By the way: before for any authenticity fetishist says "it's not a 3055", I might point out that 60% of what is labelled 3055 isn't either, unless you buy from a major company. Most 3055's are regarded as 'generic NPN power' and sourced from production drop outs of higher rated devices. The flat pack ones at least come from a major maker, and will have the correct semiconductor die inside the package. At this power level, heat transfer is not going to be an issue, (the flat pack ones have a slightly lower max power dissipation).

[EDIT] Doing some 3055 checking reveals that quite a few bigger makes may be 'selects' too. One Motorola data sheet quoted Ft anywhere from 0.6 MHz to 6MHz. Typical should be 2MHz, looking back at an old original RCA data book. Flat pack 3055's all seem to have a lower max current of around 10A, as opposed to 15 in the T03, (due to package limitations). Not really relevant here - the die is theoretically the same.

I think the flying heat sink method is the easiest. A Hint: when bending the pins, hold the pin next to the case with your needle nosed pliers to avoid cracking the seal. Another option is to solder some wire on to go down the holes and trim the pins to clear the board.[/quote]

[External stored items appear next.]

Lemma only_adds_mlp inp d o hidden b ts :
  only_adds (util.mlp inp d o hidden b ts).
Proof. apply only_adds_mlp_from. Qed.

Ltac oa_known ::= first [apply only_adds_mlp | apply only_adds_mlp_from].

Lemma only_adds_track_model_updates main track tau :
  only_adds (util.track_model_updates main track tau).
Proof.
  unfold util.track_model_updates. oa. unfold util.track_update_of. oa.
Qed.

Lemma only_adds_policy_model inp mdp sp nm reuse ts :
  only_adds (policy_model inp mdp sp nm reuse ts).
Proof. unfold policy_model. oa. Qed.

Lemma only_adds_critic_model inp a mdp sp nm reuse ts :
  only_adds (critic_model inp a mdp sp nm reuse ts).
Proof. unfold critic_model. oa. Qed.

Lemma only_adds_noise_gaussian inp actions stddev :
  only_adds (noise_gaussian inp actions stddev).
Proof. unfold noise_gaussian, noise_gaussian_tensor. oa. Qed.

Lemma only_adds_linear args n b s : only_adds (rnn_cell.linear args n b s).
Proof. unfold rnn_cell.linear. oa. Qed.

Ltac oa_known ::=
  first [ apply only_adds_mlp | apply only_adds_mlp_from
        | apply only_adds_track_model_updates
        | apply only_adds_policy_model | apply only_adds_critic_model
        | apply only_adds_noise_gaussian | apply only_adds_linear ].

Lemma only_adds_GRUCell n inputs state scope :
  only_adds (call (rnn_cell.GRUCell n) inputs state scope).
Proof. simpl. unfold rnn_cell.GRUCell_call. oa. Qed.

the transistor gets pretty hot - is it really safe to use the like this?
or should i concider a heatsink :?:
nice idea by the way to use mje3055 :grin:[/quote]

I just showed it that way for speed - I definitely would use a twisted tab heatsink.

BTW - there seem to be both variants of the pinouts on flat pack 3055's. I would use the Motorola, for authenticity. I found some others in the bits box that were pinned ECB, and some BCE. Collector is always the middle pin, but it's worth checking the other two. Both types will fit. I've been away from the boards for a while, (work got 'untidy'), but I'll put up some test jigged pics when I get a moment.

Best wishes
 
I just got these boards off the black market and was just seeing if anyone has finished or come close to finishing this project besides bergis?
Thanks Rob
 
I have a question about the schematic..

How do I connect the eq section?? Is the regular connection (without eq)from ba283 bypassed when eq is on? Or do they go parallel when the eq is in?

EQ out: BA283-pin p - ext. link - back to BA 283
EQ In: Same as above + pin p (parallel)- EQ - ext link - BA283
Or
EQ In: BA283-pin p - EQ - ext link - BA283

?? If you get that...
 
Anyone know where I can find some inside pics of the 1084 I have found plenty of 1073's I am getting ready to wire this project up!!